**Problem to work on:**
From the data below, please reproduce exactly everything from the line that contains "take (Z.to_nat limit) (drop (Z.to_nat" down to the line that contains "assert (Hperm : find_docs m p ≡ₚ [(k, x)]).", with both ends included.

**Entries shown:**
# # #
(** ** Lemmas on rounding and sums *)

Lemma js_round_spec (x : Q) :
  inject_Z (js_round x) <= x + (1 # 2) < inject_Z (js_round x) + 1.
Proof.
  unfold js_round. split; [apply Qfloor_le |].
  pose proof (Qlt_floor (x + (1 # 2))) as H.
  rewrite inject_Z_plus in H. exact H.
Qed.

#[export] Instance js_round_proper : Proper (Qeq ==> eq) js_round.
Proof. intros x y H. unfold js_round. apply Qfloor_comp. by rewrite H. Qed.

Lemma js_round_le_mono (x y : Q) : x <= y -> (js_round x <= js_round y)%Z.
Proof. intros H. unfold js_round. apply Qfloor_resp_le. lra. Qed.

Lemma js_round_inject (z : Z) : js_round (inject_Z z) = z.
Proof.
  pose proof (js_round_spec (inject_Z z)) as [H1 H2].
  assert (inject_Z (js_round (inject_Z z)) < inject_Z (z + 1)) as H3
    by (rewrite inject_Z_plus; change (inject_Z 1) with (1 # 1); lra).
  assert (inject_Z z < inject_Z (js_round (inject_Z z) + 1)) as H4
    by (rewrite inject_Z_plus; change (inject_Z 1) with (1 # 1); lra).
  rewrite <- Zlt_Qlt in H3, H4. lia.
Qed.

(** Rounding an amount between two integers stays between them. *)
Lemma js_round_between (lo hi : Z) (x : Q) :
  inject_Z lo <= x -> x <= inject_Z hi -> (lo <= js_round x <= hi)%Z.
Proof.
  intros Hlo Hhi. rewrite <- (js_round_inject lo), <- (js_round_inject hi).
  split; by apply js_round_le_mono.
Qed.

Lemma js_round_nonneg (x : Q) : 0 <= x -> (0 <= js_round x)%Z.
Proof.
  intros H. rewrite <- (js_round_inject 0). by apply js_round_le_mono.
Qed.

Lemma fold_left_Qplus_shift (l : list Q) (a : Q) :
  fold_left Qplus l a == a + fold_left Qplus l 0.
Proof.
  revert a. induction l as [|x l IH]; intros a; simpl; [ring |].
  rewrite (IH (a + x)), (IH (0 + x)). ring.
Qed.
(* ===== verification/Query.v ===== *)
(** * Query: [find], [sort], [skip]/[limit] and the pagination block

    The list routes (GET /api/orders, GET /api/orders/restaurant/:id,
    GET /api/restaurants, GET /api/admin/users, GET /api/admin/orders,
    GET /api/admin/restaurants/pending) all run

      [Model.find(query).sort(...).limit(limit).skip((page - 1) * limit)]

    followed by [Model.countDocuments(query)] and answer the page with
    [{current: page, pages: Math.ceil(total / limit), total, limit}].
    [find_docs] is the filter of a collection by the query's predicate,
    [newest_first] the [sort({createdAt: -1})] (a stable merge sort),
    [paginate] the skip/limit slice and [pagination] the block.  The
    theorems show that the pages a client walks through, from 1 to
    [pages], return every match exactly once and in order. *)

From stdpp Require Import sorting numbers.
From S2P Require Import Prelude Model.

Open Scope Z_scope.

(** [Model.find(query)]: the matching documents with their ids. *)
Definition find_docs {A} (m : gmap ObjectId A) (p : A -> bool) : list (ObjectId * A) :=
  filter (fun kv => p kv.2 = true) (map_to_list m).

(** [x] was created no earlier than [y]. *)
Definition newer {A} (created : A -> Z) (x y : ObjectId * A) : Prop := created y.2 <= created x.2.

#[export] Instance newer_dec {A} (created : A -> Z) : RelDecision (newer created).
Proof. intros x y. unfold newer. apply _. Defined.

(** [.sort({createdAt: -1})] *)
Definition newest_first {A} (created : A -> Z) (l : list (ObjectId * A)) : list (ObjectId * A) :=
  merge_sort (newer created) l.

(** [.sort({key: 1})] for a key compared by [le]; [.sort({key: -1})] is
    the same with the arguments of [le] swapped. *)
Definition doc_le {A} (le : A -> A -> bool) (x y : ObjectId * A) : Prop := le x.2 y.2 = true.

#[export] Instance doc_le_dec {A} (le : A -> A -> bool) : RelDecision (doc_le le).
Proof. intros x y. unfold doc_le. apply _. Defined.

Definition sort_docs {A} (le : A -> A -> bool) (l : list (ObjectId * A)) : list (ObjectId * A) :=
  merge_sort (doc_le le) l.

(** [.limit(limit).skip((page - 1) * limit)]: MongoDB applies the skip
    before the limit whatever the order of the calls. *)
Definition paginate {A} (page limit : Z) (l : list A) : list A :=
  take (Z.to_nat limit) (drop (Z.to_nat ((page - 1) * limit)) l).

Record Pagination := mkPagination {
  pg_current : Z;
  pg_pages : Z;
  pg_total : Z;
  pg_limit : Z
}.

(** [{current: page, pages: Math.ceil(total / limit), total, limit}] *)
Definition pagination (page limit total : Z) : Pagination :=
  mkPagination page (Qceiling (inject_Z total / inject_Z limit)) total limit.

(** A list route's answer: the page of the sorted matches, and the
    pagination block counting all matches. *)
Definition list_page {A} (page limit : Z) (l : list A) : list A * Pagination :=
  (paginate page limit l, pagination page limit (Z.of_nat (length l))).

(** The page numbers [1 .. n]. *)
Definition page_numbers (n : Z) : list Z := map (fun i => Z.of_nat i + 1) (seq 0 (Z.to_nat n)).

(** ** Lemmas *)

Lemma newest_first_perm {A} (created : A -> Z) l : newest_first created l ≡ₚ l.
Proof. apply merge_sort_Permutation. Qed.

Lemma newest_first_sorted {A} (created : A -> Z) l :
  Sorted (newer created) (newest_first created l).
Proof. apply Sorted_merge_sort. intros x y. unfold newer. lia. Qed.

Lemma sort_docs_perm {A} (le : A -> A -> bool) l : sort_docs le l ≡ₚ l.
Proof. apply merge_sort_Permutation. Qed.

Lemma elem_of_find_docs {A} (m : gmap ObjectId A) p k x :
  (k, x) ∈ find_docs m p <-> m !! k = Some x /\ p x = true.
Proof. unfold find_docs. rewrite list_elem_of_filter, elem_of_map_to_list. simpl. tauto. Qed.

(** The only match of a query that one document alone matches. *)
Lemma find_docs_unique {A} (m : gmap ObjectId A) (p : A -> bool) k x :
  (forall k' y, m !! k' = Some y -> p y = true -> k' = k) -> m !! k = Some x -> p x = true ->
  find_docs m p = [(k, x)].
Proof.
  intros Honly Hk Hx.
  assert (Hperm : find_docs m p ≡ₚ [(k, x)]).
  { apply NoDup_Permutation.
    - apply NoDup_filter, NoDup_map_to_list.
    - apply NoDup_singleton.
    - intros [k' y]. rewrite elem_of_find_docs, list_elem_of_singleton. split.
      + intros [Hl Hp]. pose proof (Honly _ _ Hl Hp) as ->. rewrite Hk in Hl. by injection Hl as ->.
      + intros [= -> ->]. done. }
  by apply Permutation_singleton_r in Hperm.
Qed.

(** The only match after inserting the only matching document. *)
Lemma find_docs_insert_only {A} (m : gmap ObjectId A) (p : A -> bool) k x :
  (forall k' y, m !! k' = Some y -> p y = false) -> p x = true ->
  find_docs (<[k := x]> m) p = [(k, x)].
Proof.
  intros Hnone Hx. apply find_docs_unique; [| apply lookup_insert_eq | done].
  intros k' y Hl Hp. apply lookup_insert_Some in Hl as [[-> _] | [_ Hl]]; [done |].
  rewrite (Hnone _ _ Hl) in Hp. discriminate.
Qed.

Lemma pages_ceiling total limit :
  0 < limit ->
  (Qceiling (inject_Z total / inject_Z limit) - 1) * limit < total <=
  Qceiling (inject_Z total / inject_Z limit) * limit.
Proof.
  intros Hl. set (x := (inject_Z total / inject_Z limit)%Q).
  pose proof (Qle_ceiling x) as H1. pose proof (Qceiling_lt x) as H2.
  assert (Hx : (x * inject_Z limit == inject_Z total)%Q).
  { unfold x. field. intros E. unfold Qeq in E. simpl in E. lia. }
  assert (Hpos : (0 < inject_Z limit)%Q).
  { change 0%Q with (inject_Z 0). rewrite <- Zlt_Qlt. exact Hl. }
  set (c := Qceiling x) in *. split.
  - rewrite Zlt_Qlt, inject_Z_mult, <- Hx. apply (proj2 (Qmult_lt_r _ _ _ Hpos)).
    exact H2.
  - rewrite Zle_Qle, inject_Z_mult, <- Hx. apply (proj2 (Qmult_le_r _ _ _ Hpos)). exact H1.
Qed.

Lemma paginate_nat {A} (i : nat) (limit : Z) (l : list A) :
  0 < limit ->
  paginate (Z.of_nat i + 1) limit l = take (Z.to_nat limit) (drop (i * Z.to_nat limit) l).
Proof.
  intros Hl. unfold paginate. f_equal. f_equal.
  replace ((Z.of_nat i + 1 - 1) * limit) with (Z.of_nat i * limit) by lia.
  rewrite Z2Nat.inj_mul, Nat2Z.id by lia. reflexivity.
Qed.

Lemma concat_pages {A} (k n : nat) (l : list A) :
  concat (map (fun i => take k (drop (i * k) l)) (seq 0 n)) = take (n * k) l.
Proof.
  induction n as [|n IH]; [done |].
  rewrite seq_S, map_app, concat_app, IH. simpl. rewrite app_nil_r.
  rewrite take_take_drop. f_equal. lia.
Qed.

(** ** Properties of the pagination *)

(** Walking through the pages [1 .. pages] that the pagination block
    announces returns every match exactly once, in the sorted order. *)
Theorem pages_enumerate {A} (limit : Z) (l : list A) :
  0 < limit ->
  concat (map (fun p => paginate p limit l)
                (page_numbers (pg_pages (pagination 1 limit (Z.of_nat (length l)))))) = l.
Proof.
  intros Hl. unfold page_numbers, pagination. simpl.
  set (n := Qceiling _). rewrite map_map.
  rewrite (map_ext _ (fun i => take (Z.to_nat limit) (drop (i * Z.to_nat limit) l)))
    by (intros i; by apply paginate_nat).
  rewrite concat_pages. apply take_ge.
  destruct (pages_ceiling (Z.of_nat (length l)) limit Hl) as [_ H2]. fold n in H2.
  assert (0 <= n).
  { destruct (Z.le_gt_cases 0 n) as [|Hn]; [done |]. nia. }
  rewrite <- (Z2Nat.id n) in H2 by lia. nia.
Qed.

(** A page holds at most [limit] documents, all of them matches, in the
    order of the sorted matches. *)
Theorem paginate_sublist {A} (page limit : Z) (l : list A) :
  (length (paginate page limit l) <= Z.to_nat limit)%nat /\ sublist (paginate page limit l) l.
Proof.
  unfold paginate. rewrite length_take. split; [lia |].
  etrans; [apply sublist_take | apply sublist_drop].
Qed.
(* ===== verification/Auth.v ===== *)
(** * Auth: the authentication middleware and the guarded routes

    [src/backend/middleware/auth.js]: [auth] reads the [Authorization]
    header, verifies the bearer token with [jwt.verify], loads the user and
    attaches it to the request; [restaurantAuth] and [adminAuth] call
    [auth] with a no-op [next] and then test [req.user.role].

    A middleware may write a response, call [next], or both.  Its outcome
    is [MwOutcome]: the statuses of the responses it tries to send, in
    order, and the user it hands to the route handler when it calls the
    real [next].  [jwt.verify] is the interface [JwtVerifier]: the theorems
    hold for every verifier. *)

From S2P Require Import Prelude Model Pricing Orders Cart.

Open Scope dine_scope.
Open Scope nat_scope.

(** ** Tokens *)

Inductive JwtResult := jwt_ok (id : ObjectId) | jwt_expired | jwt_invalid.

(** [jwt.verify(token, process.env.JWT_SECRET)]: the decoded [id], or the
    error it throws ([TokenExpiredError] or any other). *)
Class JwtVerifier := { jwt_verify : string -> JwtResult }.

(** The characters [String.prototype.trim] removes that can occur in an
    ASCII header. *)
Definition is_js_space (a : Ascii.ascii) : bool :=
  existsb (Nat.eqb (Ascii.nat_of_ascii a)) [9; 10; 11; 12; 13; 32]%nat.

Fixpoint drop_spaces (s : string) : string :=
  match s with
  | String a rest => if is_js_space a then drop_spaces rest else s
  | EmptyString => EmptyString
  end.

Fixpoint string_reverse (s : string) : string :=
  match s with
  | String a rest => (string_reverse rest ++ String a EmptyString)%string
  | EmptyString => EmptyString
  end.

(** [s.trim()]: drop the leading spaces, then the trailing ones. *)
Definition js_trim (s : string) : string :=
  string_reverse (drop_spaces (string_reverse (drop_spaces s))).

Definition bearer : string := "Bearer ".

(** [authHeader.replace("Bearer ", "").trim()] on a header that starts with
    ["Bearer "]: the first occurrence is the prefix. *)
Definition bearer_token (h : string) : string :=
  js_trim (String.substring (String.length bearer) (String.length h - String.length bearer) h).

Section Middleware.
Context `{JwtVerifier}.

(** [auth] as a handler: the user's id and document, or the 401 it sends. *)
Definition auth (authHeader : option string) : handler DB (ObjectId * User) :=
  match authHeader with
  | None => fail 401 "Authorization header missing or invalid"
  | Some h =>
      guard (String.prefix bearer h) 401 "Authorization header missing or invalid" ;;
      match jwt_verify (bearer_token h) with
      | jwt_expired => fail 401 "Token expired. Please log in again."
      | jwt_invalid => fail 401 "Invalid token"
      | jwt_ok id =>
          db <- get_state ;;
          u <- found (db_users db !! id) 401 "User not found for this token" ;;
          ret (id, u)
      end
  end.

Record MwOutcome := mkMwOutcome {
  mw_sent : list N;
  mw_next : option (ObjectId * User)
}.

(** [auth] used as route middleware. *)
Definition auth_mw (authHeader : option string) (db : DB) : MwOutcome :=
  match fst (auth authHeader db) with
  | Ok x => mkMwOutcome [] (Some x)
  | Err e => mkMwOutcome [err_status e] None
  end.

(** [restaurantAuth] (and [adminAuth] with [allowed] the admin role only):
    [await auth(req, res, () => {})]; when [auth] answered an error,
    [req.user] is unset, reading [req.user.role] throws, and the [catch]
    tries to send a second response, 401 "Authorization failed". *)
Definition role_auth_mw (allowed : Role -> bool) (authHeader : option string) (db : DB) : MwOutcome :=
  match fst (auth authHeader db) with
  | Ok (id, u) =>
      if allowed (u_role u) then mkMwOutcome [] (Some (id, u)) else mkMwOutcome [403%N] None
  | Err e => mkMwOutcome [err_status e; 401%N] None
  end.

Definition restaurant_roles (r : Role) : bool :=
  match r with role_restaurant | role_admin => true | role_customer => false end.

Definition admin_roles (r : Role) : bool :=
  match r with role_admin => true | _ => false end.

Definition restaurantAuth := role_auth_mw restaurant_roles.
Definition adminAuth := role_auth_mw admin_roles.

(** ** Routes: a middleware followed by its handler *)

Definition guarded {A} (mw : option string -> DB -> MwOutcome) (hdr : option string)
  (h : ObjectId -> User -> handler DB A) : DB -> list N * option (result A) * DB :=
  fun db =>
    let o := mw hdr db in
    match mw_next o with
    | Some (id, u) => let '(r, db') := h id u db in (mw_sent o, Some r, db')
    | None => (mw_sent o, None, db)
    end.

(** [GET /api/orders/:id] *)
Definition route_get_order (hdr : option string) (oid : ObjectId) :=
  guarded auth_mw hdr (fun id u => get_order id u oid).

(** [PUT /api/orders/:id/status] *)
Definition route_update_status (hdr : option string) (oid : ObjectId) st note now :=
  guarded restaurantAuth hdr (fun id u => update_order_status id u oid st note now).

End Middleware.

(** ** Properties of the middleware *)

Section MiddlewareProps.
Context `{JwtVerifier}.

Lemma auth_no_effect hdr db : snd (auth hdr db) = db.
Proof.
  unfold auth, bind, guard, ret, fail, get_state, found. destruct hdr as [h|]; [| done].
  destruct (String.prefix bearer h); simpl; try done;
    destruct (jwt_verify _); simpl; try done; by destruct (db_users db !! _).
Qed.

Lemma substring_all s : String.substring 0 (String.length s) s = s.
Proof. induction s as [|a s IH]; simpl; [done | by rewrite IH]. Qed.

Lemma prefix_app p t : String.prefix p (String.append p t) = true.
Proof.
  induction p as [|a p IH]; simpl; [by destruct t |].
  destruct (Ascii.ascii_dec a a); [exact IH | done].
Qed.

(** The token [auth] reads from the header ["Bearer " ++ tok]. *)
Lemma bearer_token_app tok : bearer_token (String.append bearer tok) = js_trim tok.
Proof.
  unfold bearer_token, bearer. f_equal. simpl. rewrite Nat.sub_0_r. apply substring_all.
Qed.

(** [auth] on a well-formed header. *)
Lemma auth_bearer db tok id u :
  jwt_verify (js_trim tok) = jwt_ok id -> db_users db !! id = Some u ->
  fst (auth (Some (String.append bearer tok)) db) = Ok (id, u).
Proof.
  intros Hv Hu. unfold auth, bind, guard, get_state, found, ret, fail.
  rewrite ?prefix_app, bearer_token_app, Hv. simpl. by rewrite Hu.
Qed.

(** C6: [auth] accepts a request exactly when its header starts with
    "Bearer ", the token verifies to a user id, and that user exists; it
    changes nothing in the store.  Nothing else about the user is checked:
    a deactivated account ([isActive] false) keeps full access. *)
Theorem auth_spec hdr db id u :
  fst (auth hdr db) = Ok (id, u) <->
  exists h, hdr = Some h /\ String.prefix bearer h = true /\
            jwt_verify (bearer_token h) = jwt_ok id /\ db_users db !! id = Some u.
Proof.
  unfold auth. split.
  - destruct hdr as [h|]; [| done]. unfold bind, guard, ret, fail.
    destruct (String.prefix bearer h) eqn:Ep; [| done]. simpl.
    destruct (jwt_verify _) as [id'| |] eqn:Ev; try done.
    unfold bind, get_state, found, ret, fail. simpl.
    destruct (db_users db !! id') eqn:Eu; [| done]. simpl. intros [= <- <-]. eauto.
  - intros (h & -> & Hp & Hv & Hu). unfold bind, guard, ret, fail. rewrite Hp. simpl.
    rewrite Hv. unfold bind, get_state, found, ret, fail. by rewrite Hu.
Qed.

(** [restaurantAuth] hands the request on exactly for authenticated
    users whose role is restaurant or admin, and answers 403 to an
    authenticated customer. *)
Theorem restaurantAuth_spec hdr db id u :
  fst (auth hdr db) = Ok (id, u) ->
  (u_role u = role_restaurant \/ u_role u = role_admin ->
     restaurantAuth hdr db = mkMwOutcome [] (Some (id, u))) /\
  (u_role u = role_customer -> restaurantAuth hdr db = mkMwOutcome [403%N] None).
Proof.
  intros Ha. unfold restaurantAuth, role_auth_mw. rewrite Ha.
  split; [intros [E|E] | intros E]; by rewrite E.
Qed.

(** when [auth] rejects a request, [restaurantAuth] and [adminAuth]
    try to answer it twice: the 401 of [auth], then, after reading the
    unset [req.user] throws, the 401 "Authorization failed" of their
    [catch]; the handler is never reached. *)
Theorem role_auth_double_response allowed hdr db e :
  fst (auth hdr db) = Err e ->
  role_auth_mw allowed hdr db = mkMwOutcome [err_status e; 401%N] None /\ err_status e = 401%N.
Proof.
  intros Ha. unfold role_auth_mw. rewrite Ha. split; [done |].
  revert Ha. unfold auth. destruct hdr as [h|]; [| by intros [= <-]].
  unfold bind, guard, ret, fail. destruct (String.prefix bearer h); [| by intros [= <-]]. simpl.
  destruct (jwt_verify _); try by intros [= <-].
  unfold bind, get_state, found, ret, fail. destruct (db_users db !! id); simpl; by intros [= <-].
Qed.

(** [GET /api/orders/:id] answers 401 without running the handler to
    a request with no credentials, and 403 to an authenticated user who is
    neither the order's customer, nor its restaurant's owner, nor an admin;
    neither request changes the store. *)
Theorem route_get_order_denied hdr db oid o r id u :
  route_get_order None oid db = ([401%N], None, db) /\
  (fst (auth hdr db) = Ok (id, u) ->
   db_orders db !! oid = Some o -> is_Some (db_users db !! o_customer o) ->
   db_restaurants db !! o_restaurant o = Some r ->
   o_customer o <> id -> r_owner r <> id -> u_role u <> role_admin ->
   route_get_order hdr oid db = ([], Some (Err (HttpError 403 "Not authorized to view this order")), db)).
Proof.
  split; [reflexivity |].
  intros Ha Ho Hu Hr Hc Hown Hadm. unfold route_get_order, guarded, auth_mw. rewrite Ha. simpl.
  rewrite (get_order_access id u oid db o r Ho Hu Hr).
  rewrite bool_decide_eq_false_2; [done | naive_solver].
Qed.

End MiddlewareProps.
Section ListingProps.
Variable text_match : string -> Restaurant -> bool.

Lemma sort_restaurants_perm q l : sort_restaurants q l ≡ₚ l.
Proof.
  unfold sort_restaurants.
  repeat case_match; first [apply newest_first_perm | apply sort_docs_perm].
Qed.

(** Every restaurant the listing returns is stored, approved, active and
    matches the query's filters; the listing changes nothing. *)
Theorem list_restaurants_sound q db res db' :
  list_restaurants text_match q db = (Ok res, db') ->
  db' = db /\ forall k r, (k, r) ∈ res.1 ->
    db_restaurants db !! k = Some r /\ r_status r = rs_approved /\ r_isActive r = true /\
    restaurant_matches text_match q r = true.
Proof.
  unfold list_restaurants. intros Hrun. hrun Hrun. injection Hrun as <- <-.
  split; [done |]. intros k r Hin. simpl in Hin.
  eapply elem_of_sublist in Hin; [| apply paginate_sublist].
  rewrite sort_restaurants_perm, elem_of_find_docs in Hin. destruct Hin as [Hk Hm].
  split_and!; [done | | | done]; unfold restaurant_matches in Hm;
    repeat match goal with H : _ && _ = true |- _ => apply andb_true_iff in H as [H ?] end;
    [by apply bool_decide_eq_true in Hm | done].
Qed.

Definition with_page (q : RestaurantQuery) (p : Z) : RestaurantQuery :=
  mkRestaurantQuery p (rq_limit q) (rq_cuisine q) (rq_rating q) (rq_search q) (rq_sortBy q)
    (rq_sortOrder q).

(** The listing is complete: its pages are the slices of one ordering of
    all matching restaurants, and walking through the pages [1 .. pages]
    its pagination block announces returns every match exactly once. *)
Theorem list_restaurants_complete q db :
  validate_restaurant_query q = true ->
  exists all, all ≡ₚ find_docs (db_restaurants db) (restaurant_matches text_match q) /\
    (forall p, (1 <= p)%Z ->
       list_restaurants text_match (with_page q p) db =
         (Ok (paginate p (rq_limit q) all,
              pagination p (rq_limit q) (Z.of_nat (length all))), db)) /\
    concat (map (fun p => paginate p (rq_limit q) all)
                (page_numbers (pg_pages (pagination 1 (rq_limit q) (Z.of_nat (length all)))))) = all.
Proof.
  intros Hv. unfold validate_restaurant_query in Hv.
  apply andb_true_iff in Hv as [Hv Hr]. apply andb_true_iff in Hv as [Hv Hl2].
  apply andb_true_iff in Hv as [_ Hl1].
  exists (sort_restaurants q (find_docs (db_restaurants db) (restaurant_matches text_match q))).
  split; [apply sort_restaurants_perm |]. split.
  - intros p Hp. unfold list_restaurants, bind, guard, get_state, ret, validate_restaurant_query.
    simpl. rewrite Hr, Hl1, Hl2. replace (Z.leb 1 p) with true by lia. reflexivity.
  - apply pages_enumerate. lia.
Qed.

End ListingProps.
# # #
**Result of this task:**
  take (Z.to_nat limit) (drop (Z.to_nat ((page - 1) * limit)) l).

Record Pagination := mkPagination {
  pg_current : Z;
  pg_pages : Z;
  pg_total : Z;
  pg_limit : Z
}.

(** [{current: page, pages: Math.ceil(total / limit), total, limit}] *)
Definition pagination (page limit total : Z) : Pagination :=
  mkPagination page (Qceiling (inject_Z total / inject_Z limit)) total limit.

(** A list route's answer: the page of the sorted matches, and the
    pagination block counting all matches. *)
Definition list_page {A} (page limit : Z) (l : list A) : list A * Pagination :=
  (paginate page limit l, pagination page limit (Z.of_nat (length l))).

(** The page numbers [1 .. n]. *)
Definition page_numbers (n : Z) : list Z := map (fun i => Z.of_nat i + 1) (seq 0 (Z.to_nat n)).

(** ** Lemmas *)

Lemma newest_first_perm {A} (created : A -> Z) l : newest_first created l ≡ₚ l.
Proof. apply merge_sort_Permutation. Qed.

Lemma newest_first_sorted {A} (created : A -> Z) l :
  Sorted (newer created) (newest_first created l).
Proof. apply Sorted_merge_sort. intros x y. unfold newer. lia. Qed.

Lemma sort_docs_perm {A} (le : A -> A -> bool) l : sort_docs le l ≡ₚ l.
Proof. apply merge_sort_Permutation. Qed.

Lemma elem_of_find_docs {A} (m : gmap ObjectId A) p k x :
  (k, x) ∈ find_docs m p <-> m !! k = Some x /\ p x = true.
Proof. unfold find_docs. rewrite list_elem_of_filter, elem_of_map_to_list. simpl. tauto. Qed.

(** The only match of a query that one document alone matches. *)
Lemma find_docs_unique {A} (m : gmap ObjectId A) (p : A -> bool) k x :
  (forall k' y, m !! k' = Some y -> p y = true -> k' = k) -> m !! k = Some x -> p x = true ->
  find_docs m p = [(k, x)].
Proof.
  intros Honly Hk Hx.
  assert (Hperm : find_docs m p ≡ₚ [(k, x)]).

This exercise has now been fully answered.